It all started then.................................
That's when I first came across a kit car in the form of the Dax Tojeiro Cobra. I wanted to build one. It looked beautiful. So much better than the Minis, Escorts, Vivas and even a Capri I had been driving in those days. Funds were too challenging back then. But I caught the bug and I wanted to build something.
I was living near Falmouth and not too far down the road in Plymouth was Marlin Sportscars. I was talking to my girlfriend (now wife) about building a Marlin and then, on my birthday I received a photograph album from her with a load of photos of the red Marlin Roadster demonstrator. She had sneaked off Plymouth, gone to Marlin, took a load of pics and put them in an album for me......!!
So in late 1987 I put my first Marlin on the road.
It was Morris Marina based with the old 'B' series engine and although I was never going to burn rubber in it, it was great fun.
But what I really wanted was a Cobra.
I sold the Marlin in the mid 90's and have never been able to track it down again since and I'm pretty sure the Marlin Owners Club have no record of it either.

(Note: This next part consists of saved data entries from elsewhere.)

(** * Lifecycle hooks: [SpecialMemberHooks] and [ObjectLifetimeHook]

    A shallow embedding of [special_member_hooks.hpp] and
    [object_lifetime_hook.{hpp,cpp}].  Objects live in a store indexed by
    address, so that the guard [this != &other] of the assignment operators
    is a comparison of addresses.  Every special member function is a
    computation in a state-and-failure monad over that store; failure stands
    for behaviour the C++ program does not define (reading a dead object,
    constructing over a live one, calling an empty [std::function]). *)

From stdpp Require Import gmap strings list fin_maps.

Open Scope string_scope.
Open Scope list_scope.

(** Addresses of objects ([this], [&other]). *)
Definition addr := nat.

(** The six data members of [SpecialMemberHooks], as names. *)
Inductive Slot :=
| OnConstruct
| OnCopyConstruct
| OnMoveConstruct
| OnCopyAssign
| OnMoveAssign
| OnDestroy.

#[global] Instance Slot_eq_dec : EqDecision Slot.
Proof. solve_decision. Defined.

(** What an observer of the program sees: the lines handed to
    [global_logger->debug], and every call made through a [std::function]. *)
Inductive Event :=
| Debug (msg : string)
| Invoke (this : addr) (s : Slot)   (* [this->s()] in SpecialMemberHooks *)
| InvokeCreate (this : addr)        (* [on_create()] in the ObjectLifetimeHook constructor *)
| InvokeDestroy (this : addr).      (* [on_destroy_()] in ~ObjectLifetimeHook *)

#[global] Instance Event_eq_dec : EqDecision Event.
Proof. solve_decision. Defined.

Section Data.
Variables Callable Env : Type.

(** [std::function<void()>]: empty, or holding a callable target. *)
Definition std_function := option Callable.

(** [explicit operator bool] of [std::function]. *)
Definition has_target (f : std_function) : bool :=
  match f with Some _ => true | None => false end.

Record SpecialMemberHooks := {
  on_construct : std_function;
  on_copy_construct : std_function;
  on_move_construct : std_function;
  on_copy_assign : std_function;
  on_move_assign : std_function;
  on_destroy : std_function
}.

Record ObjectLifetimeHook := {
  on_destroy_ : std_function
}.

(** Every member default-constructed: six empty [std::function]s. *)
Definition default_initialized : SpecialMemberHooks :=
  {| on_construct := None; on_copy_construct := None; on_move_construct := None;
     on_copy_assign := None; on_move_assign := None; on_destroy := None |}.

(** Member access by name. *)
Definition get_slot (s : Slot) (h : SpecialMemberHooks) : std_function :=
  match s with
  | OnConstruct => on_construct h
  | OnCopyConstruct => on_copy_construct h
  | OnMoveConstruct => on_move_construct h
  | OnCopyAssign => on_copy_assign h
  | OnMoveAssign => on_move_assign h
  | OnDestroy => on_destroy h
  end.

Definition set_slot (s : Slot) (f : std_function) (h : SpecialMemberHooks)
  : SpecialMemberHooks :=
  match s with
  | OnConstruct =>
      {| on_construct := f; on_copy_construct := on_copy_construct h;
         on_move_construct := on_move_construct h; on_copy_assign := on_copy_assign h;
         on_move_assign := on_move_assign h; on_destroy := on_destroy h |}
  | OnCopyConstruct =>
      {| on_construct := on_construct h; on_copy_construct := f;
         on_move_construct := on_move_construct h; on_copy_assign := on_copy_assign h;
         on_move_assign := on_move_assign h; on_destroy := on_destroy h |}
  | OnMoveConstruct =>
      {| on_construct := on_construct h; on_copy_construct := on_copy_construct h;
         on_move_construct := f; on_copy_assign := on_copy_assign h;
         on_move_assign := on_move_assign h; on_destroy := on_destroy h |}
  | OnCopyAssign =>
      {| on_construct := on_construct h; on_copy_construct := on_copy_construct h;
         on_move_construct := on_move_construct h; on_copy_assign := f;
         on_move_assign := on_move_assign h; on_destroy := on_destroy h |}
  | OnMoveAssign =>
      {| on_construct := on_construct h; on_copy_construct := on_copy_construct h;
         on_move_construct := on_move_construct h; on_copy_assign := on_copy_assign h;
         on_move_assign := f; on_destroy := on_destroy h |}
  | OnDestroy =>
      {| on_construct := on_construct h; on_copy_construct := on_copy_construct h;
         on_move_construct := on_move_construct h; on_copy_assign := on_copy_assign h;
         on_move_assign := on_move_assign h; on_destroy := f |}
  end.

(** The whole program state: the live objects of both classes, the
    observable trace, and [env], the state captured by user callbacks. *)
Record World := {
  hooks : gmap addr SpecialMemberHooks;
  lifetime_hooks : gmap addr ObjectLifetimeHook;
  trace : list Event;
  env : Env
}.

Definition with_hooks (m : gmap addr SpecialMemberHooks) (w : World) : World :=
  {| hooks := m; lifetime_hooks := lifetime_hooks w; trace := trace w; env := env w |}.

Definition with_lifetime_hooks (m : gmap addr ObjectLifetimeHook) (w : World) : World :=
  {| hooks := hooks w; lifetime_hooks := m; trace := trace w; env := env w |}.

Definition with_env (e : Env) (w : World) : World :=
  {| hooks := hooks w; lifetime_hooks := lifetime_hooks w; trace := trace w; env := e |}.

Definition log (ev : Event) (w : World) : World :=
  {| hooks := hooks w; lifetime_hooks := lifetime_hooks w;
     trace := trace w ++ [ev]; env := env w |}.

(** Computations: they thread the world and may be undefined. *)
Definition M (A : Type) : Type := World → option (A * World).

Definition ret {A} (a : A) : M A := λ w, Some (a, w).

Definition bind {A B} (c : M A) (k : A → M B) : M B :=
  λ w, match c w with
       | Some (a, w') => k a w'
       | None => None
       end.

Definition undefined {A} : M A := λ _, None.

End Data.

Arguments has_target {_} _.
Arguments on_construct {_} _.
Arguments on_copy_construct {_} _.
Arguments on_move_construct {_} _.
Arguments on_copy_assign {_} _.
Arguments on_move_assign {_} _.
Arguments on_destroy {_} _.
Arguments on_destroy_ {_} _.
Arguments Build_SpecialMemberHooks {_} _ _ _ _ _ _.
Arguments Build_ObjectLifetimeHook {_} _.
Arguments default_initialized {_}.
Arguments get_slot {_} _ _.
Arguments set_slot {_} _ _ _.
Arguments hooks {_ _} _.
Arguments lifetime_hooks {_ _} _.
Arguments trace {_ _} _.
Arguments env {_ _} _.
Arguments Build_World {_ _} _ _ _ _.
Arguments with_hooks {_ _} _ _.
Arguments with_lifetime_hooks {_ _} _ _.
Arguments with_env {_ _} _ _.
Arguments log {_ _} _ _.
Arguments ret {_ _ _} _ _.
Arguments bind {_ _ _ _} _ _ _.
Arguments undefined {_ _ _} _.

Declare Scope hook_scope.
Delimit Scope hook_scope with hook.
Notation "'let*' x ':=' c 'in' k" := (bind c (λ x, k))
  (at level 10, x name, c at level 100, k at level 200) : hook_scope.
Notation "c1 '>>' c2" := (bind c1 (λ _, c2))
  (at level 100, c2 at level 200, right associativity) : hook_scope.

(** What the C++ runtime contributes: how a call through a [std::function]
    target acts, and the state a [std::function] is left in after it has
    been moved from (valid, but not specified by the language; the results
    below hold for every choice).

    A target may inspect the whole world at the moment it is called (live
    objects, trace so far, captured state) and yields the new captured
    state, so what a target computes can depend on whether the members were
    already in place when it was called.  It does not write to hook
    objects or start transitions of its own: the header warns that
    modifying objects from inside a hook may be undefined, and the results
    below are about hooks that heed the warning. *)
Class Runtime (Callable Env : Type) := {
  call : Callable → World Callable Env → Env;
  moved_from : std_function Callable → std_function Callable
}.

Section Operations.
Context {Callable Env : Type} `{RT : !Runtime Callable Env}.
Local Open Scope hook_scope.

Local Abbreviation function := (std_function Callable).
Local Abbreviation Hooks := (SpecialMemberHooks Callable).
Local Abbreviation Comp := (M Callable Env).

(** Modelled from the spec: the logging sink [global_logger], declared in
    [sbpt_generated_includes.hpp], which is not part of the sources; it
    accepts a debug message and has no other effect on the program. *)
Definition debug (msg : string) : Comp unit :=
  λ w, Some (tt, log (Debug msg) w).

(** Reading the member [s] of the object at [a]. *)
Definition load (a : addr) (s : Slot) : Comp function :=
  λ w, match hooks w !! a with
       | Some h => Some (get_slot s h, w)
       | None => None
       end.

(** [a->s = f]: copy-assignment to a member. *)
Definition store (a : addr) (s : Slot) (f : function) : Comp unit :=
  λ w, match hooks w !! a with
       | Some h => Some (tt, with_hooks (<[a := set_slot s f h]> (hooks w)) w)
       | None => None
       end.

(** [std::move(a->s)] consumed by a move constructor or move assignment of
    [std::function]: the target is handed over, the member is left in its
    moved-from state. *)
Definition move_out (a : addr) (s : Slot) : Comp function :=
  let* f := load a s in
  store a s (moved_from f) >>
  ret f.

(** [f()]: calling a [std::function]; calling an empty one is an error. *)
Definition call_function (ev : Event) (f : function) : Comp unit :=
  match f with
  | Some g => λ w, let w1 := log ev w in Some (tt, with_env (call g w1) w1)
  | None => undefined
  end.

(** [if (s) s();] on the members of [this]. *)
Definition fire (this : addr) (s : Slot) : Comp unit :=
  let* f := load this s in
  if has_target f then
    let* g := load this s in
    call_function (Invoke this s) g
  else ret tt.

(** The end of a member-initialiser list: the object comes to life at
    [this], which must be storage that holds no live object. *)
Definition emplace (this : addr) (h : Hooks) : Comp unit :=
  λ w, match hooks w !! this with
       | Some _ => None
       | None => Some (tt, with_hooks (<[this := h]> (hooks w)) w)
       end.

(** The end of a destructor: the members are destroyed and the storage
    no longer holds an object. *)
Definition release (this : addr) : Comp unit :=
  λ w, match hooks w !! this with
       | Some _ => Some (tt, with_hooks (delete this (hooks w)) w)
       | None => None
       end.

(** [SpecialMemberHooks()] *)
Definition default_construct (this : addr) : Comp unit :=
  emplace this default_initialized >>
  debug "SpecialMemberHooks: default constructor called" >>
  fire this OnConstruct.

(** [SpecialMemberHooks(const SpecialMemberHooks &other)] *)
Definition copy_construct (this other : addr) : Comp unit :=
  let* f1 := load other OnConstruct in
  let* f2 := load other OnCopyConstruct in
  let* f3 := load other OnMoveConstruct in
  let* f4 := load other OnCopyAssign in
  let* f5 := load other OnMoveAssign in
  let* f6 := load other OnDestroy in
  emplace this
    {| on_construct := f1; on_copy_construct := f2; on_move_construct := f3;
       on_copy_assign := f4; on_move_assign := f5; on_destroy := f6 |} >>
  debug "SpecialMemberHooks: copy constructor called" >>
  fire this OnCopyConstruct.

(** [SpecialMemberHooks(SpecialMemberHooks &&other) noexcept] *)
Definition move_construct (this other : addr) : Comp unit :=
  let* f1 := move_out other OnConstruct in
  let* f2 := move_out other OnCopyConstruct in
  let* f3 := move_out other OnMoveConstruct in
  let* f4 := move_out other OnCopyAssign in
  let* f5 := move_out other OnMoveAssign in
  let* f6 := move_out other OnDestroy in
  emplace this
    {| on_construct := f1; on_copy_construct := f2; on_move_construct := f3;
       on_copy_assign := f4; on_move_assign := f5; on_destroy := f6 |} >>
  debug "SpecialMemberHooks: move constructor called" >>
  fire this OnMoveConstruct.

(** [a->s = other->s;] *)
Definition copy_member (this other : addr) (s : Slot) : Comp unit :=
  let* f := load other s in store this s f.

(** [a->s = std::move(other->s);] *)
Definition move_member (this other : addr) (s : Slot) : Comp unit :=
  let* f := move_out other s in store this s f.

Wind the clock forward to 2010 and I had done all sorts of sensible things in the intervening 23 years or so. Perhaps the less sensible thing I did though was mountain biking which meant that in June 2010 I was laid up with a broken collar bone and three broken ribs on my left hand side and an ulna collateral ligament torn off my thumb on my right hand side. So while idle I started, for no obvious reason, to wonder what Marlin were up to. Of course, unlike 1986 there was now the internet, and websites and stuff like that. So I had a peak at Marlin's website and Marlin were now doing a BMW based Sportster kit. The kit car bug bit again. Again I looked at Cobras but this time, I didn't have room to build one. So I built another Marlin and in June 2013, put it on the road.
This is a very different car to the first Marlin. Great handling. Great performance, and surprisingly comfortable on a long journey.

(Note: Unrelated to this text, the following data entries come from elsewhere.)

(** C9.  When the metadata of a fetched message lacks the Subject or the
    From header, the field read from it is the empty string, and the
    turn of the message goes on as for any message: with the key set,
    an answer of the endpoint and a draft the composer accepts, the
    reply is requested for these fields and the draft is handed to the
    mail service. *)
Theorem missing_header_is_empty_string :
  forall ref w w1 full_msg w2 response choice others draft_message w3 stored,
    messages_get service (get_request_of (id ref)) w = (w1, Ok full_msg) ->
    header_absent (lit "Subject") full_msg \/ header_absent (lit "From") full_msg ->
    falsy (environ service !! lit "OPENAI_API_KEY") = false ->
    chat_completion_create service
      (chat_request_of
         (prompt_of (sender_of full_msg) (subject_of full_msg) (snippet_of full_msg)))
      w1 = (w2, inr response) ->
    choices response = choice :: others ->
    create_message email user_id (sender_of full_msg) (subject_of full_msg)
      (strip (content (message choice))) = Ok draft_message ->
    drafts_create service (draft_request_of draft_message) w2 = (w3, stored) ->
    (header_absent (lit "Subject") full_msg -> subject_of full_msg = [])
    /\ (header_absent (lit "From") full_msg -> sender_of full_msg = [])
    /\ process_message service email ref w
       = (w3,
          [MessagesGet (get_request_of (id ref));
           ChatCompletionCreate
             (chat_request_of
                (prompt_of (sender_of full_msg) (subject_of full_msg)
                   (snippet_of full_msg)));
           DraftsCreate (draft_request_of draft_message)],
          stored).
Proof.
  intros ref w w1 fm w2 response choice others d w3 stored
    Hget _ Hkey Hchat Hchoices Hd Hstore.
  split; [apply subject_of_absent|]. split; [apply sender_of_absent|].
  rewrite (process_message_fetch_ok _ _ _ _ _ _ Hget).
  erewrite bind_Ok.
  2:{ rewrite generate_reply_with_key by exact Hkey. cbv zeta.
      rewrite Hchat, Hchoices. reflexivity. }
  rewrite bind_lift, Hd. unfold call. rewrite Hstore. reflexivity.
Qed.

But I still wanted to build a Cobra.
So, in 2015, having had loads of fun with the Marlin, I decided that if I was going to build a Cobra it had to be done now. And finally, 3 1/2 years later, the bits are sitting in my recently enlarged garage and the build can begin.
This is an intro and I hope to keep the blog updated as the build progresses. The other Cobra build blogs on here have been a real godsend and encouragement and have already given me a lot of clues and answers as to how to approach things. I hope this blog will add my ten penneth to the picture and future builder will find something useful here.
Just found your blog from the cobra forum. Good luck with everything and i look forward to follow your progress, as it lolks like your already ahead of me.
ReplyDeleteThanks for your good wishes Richard. I'm only ahead because I ducked out of all the dirty refurb parts of the build and went for a rolling chassis. I'm making progress but the cold garage doesn't help. I'll be watching how your build progresses and my incentive to get out in that garage could be to make sure I stay ahead of you...........!!